We might identify two basic approaches toward free trade. The ``centimeter'' approach, represented by GATT, the General Agreement on Tariffs and Trade, lines up all its participants and negotiates toward free trade one centimeter at a time. Just about everyone is included, but progress is slow.

The ``oil bubble'' approach has been represented by the European Community. Oil floats to the top of a salad dressing bottle in little bubbles that bump to make bigger bubbles until ultimately one layer of oil forms at the top of the bottle. The EC began with the Benelux countries and France, West Germany, and Italy, and over the years has absorbed six other member ``bubbles.''

In the Pacific Rim, we might expect a US-Japanese pact to absorb the bubbles of Asia's newly industrialized countries, as well as Canada and Mexico, and perhaps other parts of Latin America. A Pacific bubble might merge with an Atlantic or European one, and eventually just about all the nations that wanted to could take part in the free-trade game.

All this bubble-merging assumes rosy economic conditions among the participants, but aside from that, the critical question is, Are such blocs more concerned with lowering barriers among their members or raising them against nonmembers? Many watching EC steps toward its ``single market'' program for 1992 fear its focus is the latter. In fact, one rationale for a US-Japanese pact is that it would counteract ``Fortress Europe.''

But a ``Fortress US-Japan'' would also cause misgivings, notably among Japan's Asian neighbors, where its wartime imperial shadow still falls, at least in memory. A broader-based Pacific pact might be more politically acceptable internationally, but more difficult to manage technically, since the Pacific nations are such a diverse lot.

And again it must be stressed, there will be no quick fixes for US-Japanese trade issues. The two countries will have to get down to specifics. But it would be better to negotiate a broad framework for resolving disputes than just to keep negotiating resolutions to specific disputes. Surely that would mesh with the Japanese preference for longstanding relationships.

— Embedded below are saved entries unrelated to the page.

(** * The block-stacking game of [script.js]

    A shallow embedding of the game-state update code of [script.js]
    (block spawning, placement with trimming, motion between the bounds,
    score and difficulty, the frame loop and the input handler), followed by
    the properties stated about it.

    Conventions of the embedding.
    - JavaScript numbers are read as exact rationals ([Q]) in the state of
      the game: the rounding of binary64 arithmetic, [NaN] and the
      infinities are not represented there, and what is stated of a number
      is the expression that the code assigns, or an order between numbers.
      Equalities that need arithmetic are stated with [==] ([Qeq]).
      What depends on the rounding is stated in the module [Binary64],
      which has the arithmetic of the same functions on binary64 values.
    - Objects that the code mutates through several references (the blocks,
      which are reachable from [gameState.stack] and from
      [gameState.currentBlock]) live in a store, [blocks], and are named by
      their index in it; [stack] and [currentBlock] hold such references.
    - A property access on [undefined] or [null] raises [TypeError]; the
      functions are written in a state monad with that one exception.
    - The Three.js scene is represented by what the game logic reads back
      from it: the mesh of each block (kept inside the block), the list of
      debris meshes, and the height of the camera.  Colours, lights and
      rendering are left out.  The falling animation of a debris piece only
      changes its height and rotation and finally removes it; it is a
      closure of its own ([fallingFrame], [fall]) and not part of the state.
    - The host is an event loop: it runs the requested frame callback, the
      input handler and the pending spawn timer, one at a time ([step],
      [run]). *)

From Stdlib Require Import QArith Qabs Qminmax Qpower Lqa ZArith Lia String.
From Stdlib Require Import Floats.PrimFloat Floats.SpecFloat Floats.FloatOps
  Floats.FloatAxioms.
From stdpp Require Import base option list.

Local Open Scope Q_scope.

(** ** Configuration ([CONFIG]) *)

Module CONFIG.
Definition BOX_SIZE : Q := 3.
Definition BOX_HEIGHT : Q := 0.5.
Definition INITIAL_SPEED : Q := 0.08.
Definition SPEED_INCREASE : Q := 0.002.
Definition CAMERA_OFFSET : Q := 4.
Definition BOUNDS : Q := 5.
Module ANIMATION.
Definition DROP_SPEED : Q := 0.4.
Definition BLOCK_PLACE_DELAY : Q := 100.
Definition CAMERA_SPEED : Q := 0.1.
End ANIMATION.
End CONFIG.

(** ** Comparisons of numbers as booleans *)

(** [a < b] *)
Definition Qltb (a b : Q) : bool :=
  match a ?= b with Lt => true | _ => false end.

(** [a >= b] *)
Definition Qgeb (a b : Q) : bool := negb (Qltb a b).

(** ** Data *)

(** A [THREE.Mesh]: the size of its box geometry along x and z, its position
    and its scale along x. *)
Record Mesh : Type := mkMesh {
  geometry_width : Q;
  geometry_depth : Q;
  position_x : Q;
  position_y : Q;
  scale_x : Q
}.

(** The object [{ mesh, width, depth, moving }] built by [addBlock]. *)
Record Block : Type := mkBlock {
  mesh : Mesh;
  width : Q;
  depth : Q;
  moving : bool
}.

(** A reference to a block object: its index in the store. *)
Abbreviation ref := nat (only parsing).

Inductive Sound : Type := snd_drop | snd_fail.

(** The text of a DOM element, as far as the game writes it. *)
Inductive Text : Type :=
| Markup                (* whatever the page contained *)
| Bloques (n : Z)       (* `Bloques: ${n}` *)
| Lograste (n : Z).     (* `Lograste ${n} bloques` *)

(** [gameState], together with the parts of the host that the code acts on.
    An element of the page is [None] when [document.getElementById] finds
    nothing. *)
Record GameState : Type := mkGameState {
  (* the store of block objects *)
  blocks : list Block;
  (* scene: the debris meshes, newest first; camera.position.y *)
  drops : list Mesh;
  camera : option Q;
  (* gameState *)
  stack : list ref;
  currentBlock : option ref;
  direction : Q;
  gameEnded : bool;
  isPlacingBlock : bool;
  score : Z;
  speed : Q;
  animationId : option positive;
  lastTime : Q;
  (* host: timers, frame requests, audio, page *)
  pendingSpawns : nat;
  rafPending : option positive;
  rafNext : positive;
  soundLog : list Sound;
  scoreEl : option Text;
  gameOverEl : option bool;
  finalScoreEl : option Text
}.

(** Assignment to one field. *)
Definition set_blocks v s :=
  mkGameState v (drops s) (camera s) (stack s) (currentBlock s) (direction s)
    (gameEnded s) (isPlacingBlock s) (score s) (speed s) (animationId s)
    (lastTime s) (pendingSpawns s) (rafPending s) (rafNext s) (soundLog s)
    (scoreEl s) (gameOverEl s) (finalScoreEl s).
Definition set_drops v s :=
  mkGameState (blocks s) v (camera s) (stack s) (currentBlock s)
    (direction s) (gameEnded s) (isPlacingBlock s) (score s) (speed s)
    (animationId s) (lastTime s) (pendingSpawns s) (rafPending s) (rafNext s)
    (soundLog s) (scoreEl s) (gameOverEl s) (finalScoreEl s).
Definition set_camera v s :=
  mkGameState (blocks s) (drops s) v (stack s) (currentBlock s) (direction s)
    (gameEnded s) (isPlacingBlock s) (score s) (speed s) (animationId s)
    (lastTime s) (pendingSpawns s) (rafPending s) (rafNext s) (soundLog s)
    (scoreEl s) (gameOverEl s) (finalScoreEl s).
Definition set_stack v s :=
  mkGameState (blocks s) (drops s) (camera s) v (currentBlock s)
    (direction s) (gameEnded s) (isPlacingBlock s) (score s) (speed s)
    (animationId s) (lastTime s) (pendingSpawns s) (rafPending s) (rafNext s)
    (soundLog s) (scoreEl s) (gameOverEl s) (finalScoreEl s).
Definition set_currentBlock v s :=
  mkGameState (blocks s) (drops s) (camera s) (stack s) v (direction s)
    (gameEnded s) (isPlacingBlock s) (score s) (speed s) (animationId s)
    (lastTime s) (pendingSpawns s) (rafPending s) (rafNext s) (soundLog s)
    (scoreEl s) (gameOverEl s) (finalScoreEl s).
Definition set_direction v s :=
  mkGameState (blocks s) (drops s) (camera s) (stack s) (currentBlock s) v
    (gameEnded s) (isPlacingBlock s) (score s) (speed s) (animationId s)
    (lastTime s) (pendingSpawns s) (rafPending s) (rafNext s) (soundLog s)
    (scoreEl s) (gameOverEl s) (finalScoreEl s).
Definition set_gameEnded v s :=
  mkGameState (blocks s) (drops s) (camera s) (stack s) (currentBlock s)
    (direction s) v (isPlacingBlock s) (score s) (speed s) (animationId s)
    (lastTime s) (pendingSpawns s) (rafPending s) (rafNext s) (soundLog s)
    (scoreEl s) (gameOverEl s) (finalScoreEl s).
Definition set_isPlacingBlock v s :=
  mkGameState (blocks s) (drops s) (camera s) (stack s) (currentBlock s)
    (direction s) (gameEnded s) v (score s) (speed s) (animationId s)
    (lastTime s) (pendingSpawns s) (rafPending s) (rafNext s) (soundLog s)
    (scoreEl s) (gameOverEl s) (finalScoreEl s).
Definition set_score v s :=
  mkGameState (blocks s) (drops s) (camera s) (stack s) (currentBlock s)
    (direction s) (gameEnded s) (isPlacingBlock s) v (speed s)
    (animationId s) (lastTime s) (pendingSpawns s) (rafPending s) (rafNext s)
    (soundLog s) (scoreEl s) (gameOverEl s) (finalScoreEl s).
Definition set_speed v s :=
  mkGameState (blocks s) (drops s) (camera s) (stack s) (currentBlock s)
    (direction s) (gameEnded s) (isPlacingBlock s) (score s) v
    (animationId s) (lastTime s) (pendingSpawns s) (rafPending s) (rafNext s)
    (soundLog s) (scoreEl s) (gameOverEl s) (finalScoreEl s).
Definition set_animationId v s :=
  mkGameState (blocks s) (drops s) (camera s) (stack s) (currentBlock s)
    (direction s) (gameEnded s) (isPlacingBlock s) (score s) (speed s) v
    (lastTime s) (pendingSpawns s) (rafPending s) (rafNext s) (soundLog s)
    (scoreEl s) (gameOverEl s) (finalScoreEl s).
Definition set_lastTime v s :=
  mkGameState (blocks s) (drops s) (camera s) (stack s) (currentBlock s)
    (direction s) (gameEnded s) (isPlacingBlock s) (score s) (speed s)
    (animationId s) v (pendingSpawns s) (rafPending s) (rafNext s)
    (soundLog s) (scoreEl s) (gameOverEl s) (finalScoreEl s).
Definition set_pendingSpawns v s :=
  mkGameState (blocks s) (drops s) (camera s) (stack s) (currentBlock s)
    (direction s) (gameEnded s) (isPlacingBlock s) (score s) (speed s)
    (animationId s) (lastTime s) v (rafPending s) (rafNext s) (soundLog s)
    (scoreEl s) (gameOverEl s) (finalScoreEl s).
Definition set_rafPending v s :=
  mkGameState (blocks s) (drops s) (camera s) (stack s) (currentBlock s)
    (direction s) (gameEnded s) (isPlacingBlock s) (score s) (speed s)
    (animationId s) (lastTime s) (pendingSpawns s) v (rafNext s) (soundLog s)
    (scoreEl s) (gameOverEl s) (finalScoreEl s).
Definition set_rafNext v s :=
  mkGameState (blocks s) (drops s) (camera s) (stack s) (currentBlock s)
    (direction s) (gameEnded s) (isPlacingBlock s) (score s) (speed s)
    (animationId s) (lastTime s) (pendingSpawns s) (rafPending s) v
    (soundLog s) (scoreEl s) (gameOverEl s) (finalScoreEl s).
Definition set_soundLog v s :=
  mkGameState (blocks s) (drops s) (camera s) (stack s) (currentBlock s)
    (direction s) (gameEnded s) (isPlacingBlock s) (score s) (speed s)
    (animationId s) (lastTime s) (pendingSpawns s) (rafPending s) (rafNext s)
    v (scoreEl s) (gameOverEl s) (finalScoreEl s).
Definition set_scoreEl v s :=
  mkGameState (blocks s) (drops s) (camera s) (stack s) (currentBlock s)
    (direction s) (gameEnded s) (isPlacingBlock s) (score s) (speed s)
    (animationId s) (lastTime s) (pendingSpawns s) (rafPending s) (rafNext s)
    (soundLog s) v (gameOverEl s) (finalScoreEl s).
Definition set_gameOverEl v s :=
  mkGameState (blocks s) (drops s) (camera s) (stack s) (currentBlock s)
    (direction s) (gameEnded s) (isPlacingBlock s) (score s) (speed s)
    (animationId s) (lastTime s) (pendingSpawns s) (rafPending s) (rafNext s)
    (soundLog s) (scoreEl s) v (finalScoreEl s).
Definition set_finalScoreEl v s :=
  mkGameState (blocks s) (drops s) (camera s) (stack s) (currentBlock s)
    (direction s) (gameEnded s) (isPlacingBlock s) (score s) (speed s)
    (animationId s) (lastTime s) (pendingSpawns s) (rafPending s) (rafNext s)
    (soundLog s) (scoreEl s) (gameOverEl s) v.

One view is that issues of tariffs and quotas be left to GATT and the United States and Japan should consider negotiating instead a bilateral economic pact to provide a forum for resolving those issues that don't fall under the traditional free-trade rubrics: US access to the Japanese distribution system, for instance, or treatment of intellectual property rights. Even without a free-trade arrangement, much could still be done to harmonize US-Japanese economic relations.